### Supplied data
(** C12: [ParseRequest] accepts nothing else: if it returns true from a new
    context then the buffer began with a request line made of a known method, a
    space, a target without spaces, a space and "HTTP/1.0" or "HTTP/1.1", ended by
    the first CRLF of the buffer -- none begins before its end --; otherwise it returns
    false, the context still expects a request line and the content is as it was. *)
Theorem ParseRequest_sound (b : Buffer) (t : Z) (fuel : nat) ok c' b' :
  buf_wf b -> kCheapPrepend <= zlen (buffer_ b) ->
  ParseRequest fuel HttpContext_new b t = Some (Ok (ok, c', b')) ->
  (ok = true -> exists m target v rest, m <> kInvalid /\ v <> kUnknown /\ (x20 ∉ target) /\
     let line := MethodString m ++ [x20] ++ target ++ [x20] ++ version_text v in
     content b = line ++ kCRLF ++ rest /\
     forall k, (k < length line)%nat -> take 2 (drop k (content b)) <> kCRLF) /\
  (ok = false -> state_ c' = kExpectRequestLine /\ content b' = content b).
Proof.
  intros Hwf Hs Hr.
  pose proof (ParseRequest_loop_string fuel false HttpContext_new b (content b) t
    ltac:(done)) as H.
  unfold ParseRequest in Hr. rewrite Hr in H.
  destruct (parse_loop fuel false HttpContext_new (content b) t) as [[[ok1 c1] s1]|] eqn:E; [|done].
  destruct H as (b1 & [= <- <- <-] & _ & _ & Hc1). clear Hr.
  destruct fuel as [|fuel]; [done|]. cbn [parse_loop] in E.
  unfold parse_turn in E. cbn [HttpContext_new state_ request_] in E.
  destruct (split_line (content b)) as [[line rest]|] eqn:Esp; [|by simplify_eq].
  destruct (ProcessRequestLine HttpRequest_new line) as [[] r] eqn:Ep; [|by simplify_eq].
  assert (ok = true) as ->.
  { clear -E. revert E. generalize (SetReceiveTime r t) as q. generalize rest as s.
    induction fuel as [|fuel IH]; intros s q E; [done|]. cbn [parse_loop] in E.
    unfold parse_turn in E. cbn [state_] in E.
    repeat case_match; simplify_eq; eauto. }
  split; [|done]. intros _.
  apply split_line_Some in Esp as (Hc & _ & Hfirst). apply ProcessRequestLine_valid in Ep
    as (m & target & v & Hm & Hv & Ht & Hl).
  exists m, target, v, rest. do 3 (split; [done|]). rewrite <- Hl. split; [exact Hc|].
  intros k Hk. rewrite Hfirst in Hk. by apply (std_search_minimal kCRLF).
Qed.

Lemma ParseRequest_sound_witness :
  exists ok c' b', ParseRequest 9 HttpContext_new (buffer_of ex_request) 0 = Some (Ok (ok, c', b')) /\
  (ok = true -> exists m target v rest, m <> kInvalid /\ v <> kUnknown /\ (x20 ∉ target) /\
     let line := MethodString m ++ [x20] ++ target ++ [x20] ++ version_text v in
     content (buffer_of ex_request) = line ++ kCRLF ++ rest /\
     forall k, (k < length line)%nat -> take 2 (drop k (content (buffer_of ex_request))) <> kCRLF) /\
  (ok = false -> state_ c' = kExpectRequestLine /\
     content b' = content (buffer_of ex_request)).
Proof.
  pose proof (buffer_of_holds ex_request ltac:(vm_compute; discriminate)) as (Hwf & Hs & _).
  eexists _, _, _. split; [vm_compute; reflexivity|].
  apply (ParseRequest_sound _ 0 9); [done|done|vm_compute; reflexivity].
Defined.

(** ** Input in pieces *)

Lemma parse_turn_app ok c s u t ok' c' s' :
  parse_turn ok c s t = (ok', true, c', s') -> parsing c ->
  parse_turn ok c (s ++ u) t = (ok', true, c', s' ++ u).
Proof.
  intros H Hp. unfold parse_turn in *.
  destruct Hp as [Hst|Hst]; rewrite Hst in *;
  (destruct (split_line s) as [[line rest]|] eqn:E; [|done]);
  rewrite (split_line_more _ u _ _ E).
  - destruct (ProcessRequestLine (request_ c) line) as [[] r]; by simplify_eq.
  - case_decide; by simplify_eq.
Qed.

(** A rejected line leaves a request on which it is rejected the same way:
    the fields it set are set to the same values again. *)
Lemma SetMethod_again r r2 s v r1 :
  SetMethod r s = (v, r1) -> method_ r2 = method_ r1 -> SetMethod r2 s = (v, r2).
Proof.
  unfold SetMethod. intros [= <- <-] Hm. simpl in Hm. rewrite <- Hm. by destruct r2.
Qed.

Definition set_target (target : bytes) (r : HttpRequest) : HttpRequest :=
  let question := std_find x3f target in
  if decide (question = length target) then SetPath r target
  else SetQuery (SetPath r (take question target)) (drop question target).

Lemma set_target_method target r : method_ (set_target target r) = method_ r.
Proof. unfold set_target. by case_decide. Qed.

Lemma set_target_again target r : set_target target (set_target target r) = set_target target r.
Proof. unfold set_target. by case_decide. Qed.

Definition set_version (ver : bytes) (r : HttpRequest) : bool * HttpRequest :=
  if Nat.eqb (length ver) 8 && bool_decide (take 7 ver = lit "HTTP/1.") then
    match last ver with
    | Some x31 => (true, SetVersion r kHttp11)
    | Some x30 => (true, SetVersion r kHttp10)
    | _ => (false, r)
    end
  else (false, r).

Lemma set_version_false ver r r1 : set_version ver r = (false, r1) -> r1 = r.
Proof. unfold set_version. intros. repeat case_match; by simplify_eq. Qed.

### What is needed
Starting at the top of the records, copy every line exactly.

### Reply to the task
(** C12: [ParseRequest] accepts nothing else: if it returns true from a new
    context then the buffer began with a request line made of a known method, a
    space, a target without spaces, a space and "HTTP/1.0" or "HTTP/1.1", ended by
    the first CRLF of the buffer -- none begins before its end --; otherwise it returns
    false, the context still expects a request line and the content is as it was. *)
Theorem ParseRequest_sound (b : Buffer) (t : Z) (fuel : nat) ok c' b' :
  buf_wf b -> kCheapPrepend <= zlen (buffer_ b) ->
  ParseRequest fuel HttpContext_new b t = Some (Ok (ok, c', b')) ->
  (ok = true -> exists m target v rest, m <> kInvalid /\ v <> kUnknown /\ (x20 ∉ target) /\
     let line := MethodString m ++ [x20] ++ target ++ [x20] ++ version_text v in
     content b = line ++ kCRLF ++ rest /\
     forall k, (k < length line)%nat -> take 2 (drop k (content b)) <> kCRLF) /\
  (ok = false -> state_ c' = kExpectRequestLine /\ content b' = content b).
Proof.
  intros Hwf Hs Hr.
  pose proof (ParseRequest_loop_string fuel false HttpContext_new b (content b) t
    ltac:(done)) as H.
  unfold ParseRequest in Hr. rewrite Hr in H.
  destruct (parse_loop fuel false HttpContext_new (content b) t) as [[[ok1 c1] s1]|] eqn:E; [|done].
  destruct H as (b1 & [= <- <- <-] & _ & _ & Hc1). clear Hr.
  destruct fuel as [|fuel]; [done|]. cbn [parse_loop] in E.
  unfold parse_turn in E. cbn [HttpContext_new state_ request_] in E.
  destruct (split_line (content b)) as [[line rest]|] eqn:Esp; [|by simplify_eq].
  destruct (ProcessRequestLine HttpRequest_new line) as [[] r] eqn:Ep; [|by simplify_eq].
  assert (ok = true) as ->.
  { clear -E. revert E. generalize (SetReceiveTime r t) as q. generalize rest as s.
    induction fuel as [|fuel IH]; intros s q E; [done|]. cbn [parse_loop] in E.
    unfold parse_turn in E. cbn [state_] in E.
    repeat case_match; simplify_eq; eauto. }
  split; [|done]. intros _.
  apply split_line_Some in Esp as (Hc & _ & Hfirst). apply ProcessRequestLine_valid in Ep
    as (m & target & v & Hm & Hv & Ht & Hl).
  exists m, target, v, rest. do 3 (split; [done|]). rewrite <- Hl. split; [exact Hc|].
  intros k Hk. rewrite Hfirst in Hk. by apply (std_search_minimal kCRLF).
Qed.

Lemma ParseRequest_sound_witness :
  exists ok c' b', ParseRequest 9 HttpContext_new (buffer_of ex_request) 0 = Some (Ok (ok, c', b')) /\
  (ok = true -> exists m target v rest, m <> kInvalid /\ v <> kUnknown /\ (x20 ∉ target) /\
     let line := MethodString m ++ [x20] ++ target ++ [x20] ++ version_text v in
     content (buffer_of ex_request) = line ++ kCRLF ++ rest /\
     forall k, (k < length line)%nat -> take 2 (drop k (content (buffer_of ex_request))) <> kCRLF) /\
  (ok = false -> state_ c' = kExpectRequestLine /\
     content b' = content (buffer_of ex_request)).
Proof.
  pose proof (buffer_of_holds ex_request ltac:(vm_compute; discriminate)) as (Hwf & Hs & _).
  eexists _, _, _. split; [vm_compute; reflexivity|].
  apply (ParseRequest_sound _ 0 9); [done|done|vm_compute; reflexivity].
Defined.

(** ** Input in pieces *)

Lemma parse_turn_app ok c s u t ok' c' s' :
  parse_turn ok c s t = (ok', true, c', s') -> parsing c ->
  parse_turn ok c (s ++ u) t = (ok', true, c', s' ++ u).
Proof.
  intros H Hp. unfold parse_turn in *.
  destruct Hp as [Hst|Hst]; rewrite Hst in *;
  (destruct (split_line s) as [[line rest]|] eqn:E; [|done]);
  rewrite (split_line_more _ u _ _ E).
  - destruct (ProcessRequestLine (request_ c) line) as [[] r]; by simplify_eq.
  - case_decide; by simplify_eq.
Qed.

(** A rejected line leaves a request on which it is rejected the same way:
    the fields it set are set to the same values again. *)
Lemma SetMethod_again r r2 s v r1 :
  SetMethod r s = (v, r1) -> method_ r2 = method_ r1 -> SetMethod r2 s = (v, r2).
Proof.
  unfold SetMethod. intros [= <- <-] Hm. simpl in Hm. rewrite <- Hm. by destruct r2.
Qed.

Definition set_target (target : bytes) (r : HttpRequest) : HttpRequest :=
  let question := std_find x3f target in
  if decide (question = length target) then SetPath r target
  else SetQuery (SetPath r (take question target)) (drop question target).

Lemma set_target_method target r : method_ (set_target target r) = method_ r.
Proof. unfold set_target. by case_decide. Qed.

Lemma set_target_again target r : set_target target (set_target target r) = set_target target r.
Proof. unfold set_target. by case_decide. Qed.

Definition set_version (ver : bytes) (r : HttpRequest) : bool * HttpRequest :=
  if Nat.eqb (length ver) 8 && bool_decide (take 7 ver = lit "HTTP/1.") then
    match last ver with
    | Some x31 => (true, SetVersion r kHttp11)
    | Some x30 => (true, SetVersion r kHttp10)
    | _ => (false, r)
    end
  else (false, r).

Lemma set_version_false ver r r1 : set_version ver r = (false, r1) -> r1 = r.
Proof. unfold set_version. intros. repeat case_match; by simplify_eq. Qed.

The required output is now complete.